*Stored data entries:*
########

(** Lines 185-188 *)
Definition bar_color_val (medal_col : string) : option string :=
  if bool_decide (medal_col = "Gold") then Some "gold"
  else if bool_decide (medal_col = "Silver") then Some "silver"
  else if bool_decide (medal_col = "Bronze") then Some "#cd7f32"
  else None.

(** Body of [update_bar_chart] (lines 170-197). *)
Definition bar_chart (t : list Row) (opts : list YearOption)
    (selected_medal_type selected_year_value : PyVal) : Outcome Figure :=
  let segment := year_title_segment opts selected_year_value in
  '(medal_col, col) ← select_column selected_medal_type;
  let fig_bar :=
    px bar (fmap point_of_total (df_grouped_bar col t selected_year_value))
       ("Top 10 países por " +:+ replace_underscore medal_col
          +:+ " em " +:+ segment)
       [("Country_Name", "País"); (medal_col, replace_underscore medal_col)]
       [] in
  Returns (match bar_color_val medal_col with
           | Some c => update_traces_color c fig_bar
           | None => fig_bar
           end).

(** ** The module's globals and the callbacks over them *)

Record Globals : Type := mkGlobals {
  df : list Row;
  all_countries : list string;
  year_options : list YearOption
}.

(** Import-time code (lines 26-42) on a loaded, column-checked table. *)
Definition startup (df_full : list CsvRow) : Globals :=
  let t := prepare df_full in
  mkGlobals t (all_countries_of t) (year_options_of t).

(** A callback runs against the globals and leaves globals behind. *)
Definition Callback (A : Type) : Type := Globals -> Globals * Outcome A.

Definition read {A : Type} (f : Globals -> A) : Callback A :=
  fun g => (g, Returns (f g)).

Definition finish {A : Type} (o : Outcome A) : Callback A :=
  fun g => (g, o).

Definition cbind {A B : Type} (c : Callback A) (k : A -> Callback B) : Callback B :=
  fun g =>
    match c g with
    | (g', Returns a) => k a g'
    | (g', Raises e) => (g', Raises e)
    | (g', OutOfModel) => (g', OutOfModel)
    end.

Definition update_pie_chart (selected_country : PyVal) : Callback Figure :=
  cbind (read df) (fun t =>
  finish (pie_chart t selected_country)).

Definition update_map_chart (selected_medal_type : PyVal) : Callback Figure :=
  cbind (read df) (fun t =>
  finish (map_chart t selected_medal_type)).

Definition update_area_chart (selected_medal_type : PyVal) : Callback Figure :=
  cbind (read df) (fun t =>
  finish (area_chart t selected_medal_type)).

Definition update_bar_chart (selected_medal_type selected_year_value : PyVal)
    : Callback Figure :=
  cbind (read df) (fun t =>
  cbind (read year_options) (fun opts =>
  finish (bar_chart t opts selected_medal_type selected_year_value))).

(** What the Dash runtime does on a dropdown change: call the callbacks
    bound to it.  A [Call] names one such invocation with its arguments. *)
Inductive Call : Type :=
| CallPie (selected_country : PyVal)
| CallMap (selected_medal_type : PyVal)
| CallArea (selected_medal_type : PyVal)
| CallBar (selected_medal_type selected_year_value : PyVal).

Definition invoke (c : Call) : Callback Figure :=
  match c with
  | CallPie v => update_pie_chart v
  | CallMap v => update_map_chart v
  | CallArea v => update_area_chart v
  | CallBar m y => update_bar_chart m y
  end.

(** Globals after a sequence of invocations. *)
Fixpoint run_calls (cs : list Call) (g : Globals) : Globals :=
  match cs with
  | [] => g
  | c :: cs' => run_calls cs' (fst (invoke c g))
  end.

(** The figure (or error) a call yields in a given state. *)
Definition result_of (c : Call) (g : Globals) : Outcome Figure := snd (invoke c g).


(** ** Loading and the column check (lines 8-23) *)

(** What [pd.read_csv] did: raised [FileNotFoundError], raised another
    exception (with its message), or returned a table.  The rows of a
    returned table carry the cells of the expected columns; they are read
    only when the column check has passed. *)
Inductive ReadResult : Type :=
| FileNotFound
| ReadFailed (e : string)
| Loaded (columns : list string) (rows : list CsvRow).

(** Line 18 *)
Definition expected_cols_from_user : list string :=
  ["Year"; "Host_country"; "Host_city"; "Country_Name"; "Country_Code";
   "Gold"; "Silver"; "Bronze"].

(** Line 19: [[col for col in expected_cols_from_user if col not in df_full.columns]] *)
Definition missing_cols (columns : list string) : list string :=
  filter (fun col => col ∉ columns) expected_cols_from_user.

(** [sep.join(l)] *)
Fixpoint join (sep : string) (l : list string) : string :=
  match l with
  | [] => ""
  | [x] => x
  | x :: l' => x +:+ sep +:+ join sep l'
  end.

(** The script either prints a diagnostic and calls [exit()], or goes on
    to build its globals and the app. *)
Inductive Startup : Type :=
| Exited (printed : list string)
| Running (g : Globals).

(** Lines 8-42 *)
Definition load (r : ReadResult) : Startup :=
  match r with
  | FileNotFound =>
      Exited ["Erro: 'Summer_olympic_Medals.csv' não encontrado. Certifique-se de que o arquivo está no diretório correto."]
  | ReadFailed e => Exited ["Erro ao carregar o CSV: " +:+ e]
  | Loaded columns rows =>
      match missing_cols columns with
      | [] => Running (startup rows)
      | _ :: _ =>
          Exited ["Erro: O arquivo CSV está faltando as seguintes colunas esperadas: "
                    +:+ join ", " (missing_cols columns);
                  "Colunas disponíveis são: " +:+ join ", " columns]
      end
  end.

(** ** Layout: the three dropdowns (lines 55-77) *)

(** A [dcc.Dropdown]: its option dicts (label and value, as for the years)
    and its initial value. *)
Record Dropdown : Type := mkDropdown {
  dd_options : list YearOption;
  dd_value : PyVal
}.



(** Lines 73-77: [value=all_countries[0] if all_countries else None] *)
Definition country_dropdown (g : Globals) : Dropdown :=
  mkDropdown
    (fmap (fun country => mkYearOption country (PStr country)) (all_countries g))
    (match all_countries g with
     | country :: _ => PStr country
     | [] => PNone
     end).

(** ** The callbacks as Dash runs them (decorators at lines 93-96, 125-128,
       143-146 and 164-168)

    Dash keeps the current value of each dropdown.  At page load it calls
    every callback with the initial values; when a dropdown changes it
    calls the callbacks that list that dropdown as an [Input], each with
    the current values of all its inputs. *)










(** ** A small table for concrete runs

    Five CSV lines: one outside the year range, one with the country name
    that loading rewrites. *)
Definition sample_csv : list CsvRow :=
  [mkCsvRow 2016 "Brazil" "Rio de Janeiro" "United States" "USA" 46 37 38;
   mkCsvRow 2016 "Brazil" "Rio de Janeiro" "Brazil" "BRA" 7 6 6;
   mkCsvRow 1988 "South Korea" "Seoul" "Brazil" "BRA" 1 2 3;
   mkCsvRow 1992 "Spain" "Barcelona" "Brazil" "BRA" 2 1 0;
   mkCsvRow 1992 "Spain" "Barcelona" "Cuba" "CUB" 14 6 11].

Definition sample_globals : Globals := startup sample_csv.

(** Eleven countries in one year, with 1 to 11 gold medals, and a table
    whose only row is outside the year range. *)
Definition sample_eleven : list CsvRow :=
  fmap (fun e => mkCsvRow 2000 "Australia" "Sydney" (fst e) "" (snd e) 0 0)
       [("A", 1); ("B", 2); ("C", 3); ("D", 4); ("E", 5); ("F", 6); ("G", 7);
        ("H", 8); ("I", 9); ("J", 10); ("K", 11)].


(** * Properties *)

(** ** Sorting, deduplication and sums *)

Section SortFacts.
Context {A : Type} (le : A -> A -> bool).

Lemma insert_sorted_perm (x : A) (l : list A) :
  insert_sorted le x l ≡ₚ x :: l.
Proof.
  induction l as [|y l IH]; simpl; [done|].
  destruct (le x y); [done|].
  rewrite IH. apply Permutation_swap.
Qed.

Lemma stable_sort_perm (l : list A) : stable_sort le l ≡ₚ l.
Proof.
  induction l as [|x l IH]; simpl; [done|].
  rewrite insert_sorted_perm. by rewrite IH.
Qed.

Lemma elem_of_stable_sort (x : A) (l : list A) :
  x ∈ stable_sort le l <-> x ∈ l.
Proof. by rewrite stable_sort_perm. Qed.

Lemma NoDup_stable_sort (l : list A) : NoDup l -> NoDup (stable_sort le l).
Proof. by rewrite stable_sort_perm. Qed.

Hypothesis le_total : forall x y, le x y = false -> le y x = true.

########

*REQUIRED ACTION:* The result should consist solely of the lines from the one that contains "Lemma stable_sort_perm (l" to the last line of the records above, reproduced exactly.

*WRITTEN REPLY:*
Lemma stable_sort_perm (l : list A) : stable_sort le l ≡ₚ l.
Proof.
  induction l as [|x l IH]; simpl; [done|].
  rewrite insert_sorted_perm. by rewrite IH.
Qed.

Lemma elem_of_stable_sort (x : A) (l : list A) :
  x ∈ stable_sort le l <-> x ∈ l.
Proof. by rewrite stable_sort_perm. Qed.

Lemma NoDup_stable_sort (l : list A) : NoDup l -> NoDup (stable_sort le l).
Proof. by rewrite stable_sort_perm. Qed.

Hypothesis le_total : forall x y, le x y = false -> le y x = true.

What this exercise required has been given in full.